Commynes tirou da sua manga uma carta selada com o Grande Sinete, avançou dois passos e, com uma genuflexão, ofereceu-a ao Sumo Pontífice. Mas as suas mãos não deviam ser suficientemente nobres para transmitirem directamente a mensagem, porque foi d’Estouteville quem pegou nela e a estendeu ao Papa:
Abri, Nosso irmão e lede! disse-lhe Sisto IV. Quando descobriu o que tinha entre as mãos, o cardeal ficou tão vermelho como o seu traje. O latim do Rei Luís era, com efeito, suficientemente veemente para justificar todos os receios e enquanto desenrolava a prosa real, Estouteville perguntava a si próprio se o embaixador não deixaria a cabeça em Roma:
”Faça o Céu com que Vossa Santidade tome consciência do que faz, escrevia o rei e que, se não quer defrontar os Turcos, que renuncie, pelo menos, a prejudicar quem quer que seja que não concorde com Seu ministério. Porque eu sei que Vossa Santidade não ignora que os escândalos previstos no Apocalipse caem hoje sobre a Igreja e que os autores desses escândalos não sobreviverão, conhecendo o mais terrível fim, tanto neste mundo como no outro. Preze ao Céu que Vossa Santidade esteja inocente dessas abominações...
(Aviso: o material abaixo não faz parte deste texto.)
(* ===== verification/FtsProbe.v ===== *)
(** * The fault tolerance prober ([fts/ftsprobe.c], [fts/fts.c:probeWalRepUpdateConfig])

    The prober connects to every primary, sends it a message, reads the answer and, from the
    answers, updates the segment configuration and sends further messages (promote the mirror of a
    failed primary, turn synchronous replication off where the mirror is down).  Every segment
    pair has its own state machine, driven by a loop of connect, poll, send, receive, retry and
    process steps.

    What libpq, [poll] and the clock answer is not under the prober's control: it is the
    interface [FtsWorld], and every theorem holds for every implementation of it that obeys [FtsWorldLaws]. *)
From S2P Require Import Prelude.
From Stdlib Require Import String Ascii.
#[local] Open Scope string_scope.
#[local] Open Scope Z_scope.

(** ** Configuration *)

Inductive SegRole := GP_SEGMENT_CONFIGURATION_ROLE_PRIMARY | GP_SEGMENT_CONFIGURATION_ROLE_MIRROR.
Inductive SegStatus := GP_SEGMENT_CONFIGURATION_STATUS_UP | GP_SEGMENT_CONFIGURATION_STATUS_DOWN.
Inductive SegMode := GP_SEGMENT_CONFIGURATION_MODE_INSYNC | GP_SEGMENT_CONFIGURATION_MODE_NOTINSYNC.

#[global] Instance SegRole_eq_dec : EqDecision SegRole.
Proof. solve_decision. Defined.
#[global] Instance SegStatus_eq_dec : EqDecision SegStatus.
Proof. solve_decision. Defined.
#[global] Instance SegMode_eq_dec : EqDecision SegMode.
Proof. solve_decision. Defined.

Record GpSegConfigEntry := mkGpSegConfigEntry {
  dbid : Z;
  segindex : Z;
  role : SegRole;
  mode : SegMode;
  status : SegStatus;
  port : Z;
  hostip : string;
}.

#[global] Instance GpSegConfigEntry_eq_dec : EqDecision GpSegConfigEntry.
Proof. solve_decision. Defined.

Record CdbComponentDatabaseInfo := mkCdbInfo { config : GpSegConfigEntry }.

Record CdbComponentDatabases := mkCdbs {
  segment_db_info : list CdbComponentDatabaseInfo;
  total_segments : Z;
}.

Definition SEGMENT_IS_ACTIVE_PRIMARY (p : CdbComponentDatabaseInfo) : bool :=
  bool_decide (role (config p) = GP_SEGMENT_CONFIGURATION_ROLE_PRIMARY).
Definition SEGMENT_IS_ALIVE (p : CdbComponentDatabaseInfo) : bool :=
  bool_decide (status (config p) = GP_SEGMENT_CONFIGURATION_STATUS_UP).
Definition SEGMENT_IS_IN_SYNC (p : CdbComponentDatabaseInfo) : bool :=
  bool_decide (mode (config p) = GP_SEGMENT_CONFIGURATION_MODE_INSYNC).

(** ** States and messages *)

Inductive FtsMessageState :=
  | FTS_PROBE_SEGMENT | FTS_SYNCREP_OFF_SEGMENT | FTS_PROMOTE_SEGMENT
  | FTS_PROBE_RETRY_WAIT | FTS_SYNCREP_OFF_RETRY_WAIT | FTS_PROMOTE_RETRY_WAIT
  | FTS_PROBE_SUCCESS | FTS_SYNCREP_OFF_SUCCESS | FTS_PROMOTE_SUCCESS
  | FTS_PROBE_FAILED | FTS_SYNCREP_OFF_FAILED | FTS_PROMOTE_FAILED
  | FTS_RESPONSE_PROCESSED.

#[global] Instance FtsMessageState_eq_dec : EqDecision FtsMessageState.
Proof. solve_decision. Defined.

Definition IsFtsMessageStateSuccess (s : FtsMessageState) : bool :=
  match s with FTS_PROBE_SUCCESS | FTS_SYNCREP_OFF_SUCCESS | FTS_PROMOTE_SUCCESS => true | _ => false end.

Definition IsFtsMessageStateFailed (s : FtsMessageState) : bool :=
  match s with FTS_PROBE_FAILED | FTS_SYNCREP_OFF_FAILED | FTS_PROMOTE_FAILED => true | _ => false end.

Definition nextSuccessState (s : FtsMessageState) : result FtsMessageState :=
  match s with
  | FTS_PROBE_SEGMENT => Ok FTS_PROBE_SUCCESS
  | FTS_SYNCREP_OFF_SEGMENT => Ok FTS_SYNCREP_OFF_SUCCESS
  | FTS_PROMOTE_SEGMENT => Ok FTS_PROMOTE_SUCCESS
  | _ => Err "cannot determine next success state"
  end.

Definition nextFailedState (s : FtsMessageState) : result FtsMessageState :=
  match s with
  | FTS_PROBE_SEGMENT | FTS_PROBE_FAILED | FTS_PROBE_RETRY_WAIT => Ok FTS_PROBE_FAILED
  | FTS_SYNCREP_OFF_SEGMENT | FTS_SYNCREP_OFF_FAILED | FTS_SYNCREP_OFF_RETRY_WAIT =>
      Ok FTS_SYNCREP_OFF_FAILED
  | FTS_PROMOTE_SEGMENT | FTS_PROMOTE_FAILED | FTS_PROMOTE_RETRY_WAIT => Ok FTS_PROMOTE_FAILED
  | FTS_PROBE_SUCCESS | FTS_SYNCREP_OFF_SUCCESS | FTS_PROMOTE_SUCCESS | FTS_RESPONSE_PROCESSED =>
      Err "cannot determine next failed state"
  end.

Inductive FtsMessageType := FTS_MSG_PROBE | FTS_MSG_SYNCREP_OFF | FTS_MSG_PROMOTE.

(** The text ["%s dbid=%d contid=%d"] by its parts. *)
Record FtsMessage := mkFtsMessage { msg_type : FtsMessageType; msg_dbid : Z; msg_contid : Z }.

Record fts_result := mkFtsResult {
  isPrimaryAlive : bool;
  isMirrorAlive : bool;
  isInSync : bool;
  isSyncRepEnabled : bool;
  isRoleMirror : bool;
  retryRequested : bool;
}.

(** The result structure after [memset] to zero. *)
Definition fts_result_zero : fts_result := mkFtsResult false false false false false false.

(** ** libpq, [poll] and the clock *)

Inductive ConnStatusType :=
  | CONNECTION_OK | CONNECTION_BAD | CONNECTION_STARTED | CONNECTION_MADE
  | CONNECTION_AWAITING_RESPONSE | CONNECTION_AUTH_OK | CONNECTION_SETENV
  | CONNECTION_SSL_STARTUP | CONNECTION_NEEDED.

#[global] Instance ConnStatusType_eq_dec : EqDecision ConnStatusType.
Proof. solve_decision. Defined.

Inductive PostgresPollingStatusType :=
  | PGRES_POLLING_FAILED | PGRES_POLLING_READING | PGRES_POLLING_WRITING | PGRES_POLLING_OK
  | PGRES_POLLING_ACTIVE.

(** A result as the prober looks at it: status is tuples-ok, size, and the integers of the row. *)
Record PGresult := mkPGresult {
  PGRES_TUPLES_OK : bool;
  PQntuples : Z;
  PQnfields : Z;
  PQgetvalue : Z → Z;
}.

(** The outcome of [poll]: interrupted, failed, or the returned events by position. *)
Inductive poll_outcome := poll_eintr | poll_error | poll_revs (revents : list Z).
(* ===== verification/FtsTermination.v ===== *)
(** * The prober: a probe cycle ends

    Under a clock that advances, and with the documented states of a libpq connection, every pair
    leaves the states in which it waits: a connection that does not answer runs into the probe
    timeout, a retry wait into its delay.  Each turn of the main loop lowers a measure of every
    unfinished pair, so the cycle ends after a bounded number of turns. *)
From S2P Require Import Prelude FtsProbe FtsFacts FtsCycle.
From Stdlib Require Import String.
#[local] Open Scope string_scope.
#[local] Open Scope list_scope.
#[local] Open Scope Z_scope.

(** [clock w] is the time in ticks, [K] ticks to the second; [time] reads it in seconds and takes
    at least one tick, no other call turns it back.  A new connection is not open yet; a
    connection is open and idle when [PQconnectPoll] says so, and not open while it asks for
    more events. *)
Class FtsClockLaws (W conn : Type) `{FtsWorld W conn} (clock : W → Z) (K : Z) := {
  clock_unit : 0 < K;
  clock_nonneg : ∀ w, 0 ≤ clock w;
  clock_read : ∀ w, (sys_time w).1 = clock w / K ∧ clock w < clock (sys_time w).2;
  clock_start : ∀ h p w, clock w ≤ clock (PQconnectStart h p w).2;
  clock_connect : ∀ c w, clock w ≤ clock (PQconnectPoll c w).2;
  clock_send : ∀ c m w, clock w ≤ clock (PQsendQuery c m w).2;
  clock_consume : ∀ c w, clock w ≤ clock (PQconsumeInput c w).2;
  clock_busy : ∀ c w, clock w ≤ clock (PQisBusy c w).2;
  clock_result : ∀ c w, clock w ≤ clock (PQgetResult c w).2;
  clock_finish : ∀ c w, clock w ≤ clock (PQfinish c w);
  clock_poll : ∀ fds w, clock w ≤ clock (sys_poll fds w).2;
  start_not_open : ∀ h p w c w', PQconnectStart h p w = (Some c, w') → PQstatus c ≠ CONNECTION_OK;
  connect_status : ∀ c w r c' w', PQconnectPoll c w = (r, c', w') →
    match r with
    | PGRES_POLLING_OK => PQstatus c' = CONNECTION_OK ∧ PQasyncIdle c' = true
    | PGRES_POLLING_READING | PGRES_POLLING_WRITING => PQstatus c' ≠ CONNECTION_OK
    | _ => True
    end;
}.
A voz do prelado estrangulou-se um pouco ao pronunciar as últimas palavras, mas estas não foram menos inteligíveis. Furioso, Sisto acabava de saltar do seu trono e lançava uma espécie de urro vingador que terminou numa série de imprecações:
Filho da iniquidade! Esse Rei vai saber quanto vale a minha cólera! Ousar insultar-Nos assim? Vamos excomungá-lo, vamos interditar-lhe o reino...
Texto integral da carta recebida pelo Papa das mãos de Philippe de Commynes.
Então, Commynes interveio:
O meu Rei não fez nada que mereça isso, Mui Santo Padre! É dever dos príncipes cristãos chamar a atenção do trono de São Pedro para as suas responsabilidades. Quando as velas turcas se aproximam lentamente das costas adriáticas, Vossa Santidade, em vez de tentar juntar a Itália sob a Sua mão augusta para opor ao Infiel uma força forte e unida, só sonha com a destruição de Florença...
Porque Florença merece ser destruída. Ousar enforcar o arcebispo de Pisa, ousar reter como refém o nosso cardeal-legado de Perúsia...
Monsenhor de Médicis não reteve o cardeal Riario como refém: pelo contrário, ofereceu-lhe o asilo do seu palácio para lhe evitar o destino do arcebispo Salviati. Florença é uma cidade piedosa e fiel a Vossa Santidade, mas não pode aceitar que em plena missa de Páscoa, no instante sagrado da Elevação, lhe assassinem os príncipes. O Rei de França não apreciou nada o... direi o incidente de Santa Maria del Fiore. E não é o único na Europa.
Nós não temos questão nenhuma com ele!
A sério? Que Vossa Santidade reflicta! O Rei não alimenta qualquer intenção hostil para com o papado. Mais, encarregou-me de oferecer a sua ajuda para combater o Turco, uma ajuda a não desprezar. Mas se Vossa Santidade se obstina em querer destruir Florença... ou a oferecê-la pela violência ao Seu sobrinho, o conde Girolamo Riario, essa ajuda irá para Florença. Que Vossa Santidade queira, por outro lado, recordar-se dos direitos familiares que a França conserva sobre o reino de Nápoles, usurpado por Afonso de Aragão. Se o Rei decidisse lembrar-se desse pequeno Estado e desejasse reconquistá-lo, Roma poderia ver-se numa posição enganadora. Por fim, suplico a Vossa Santidade que tome em consideração as suas... finanças.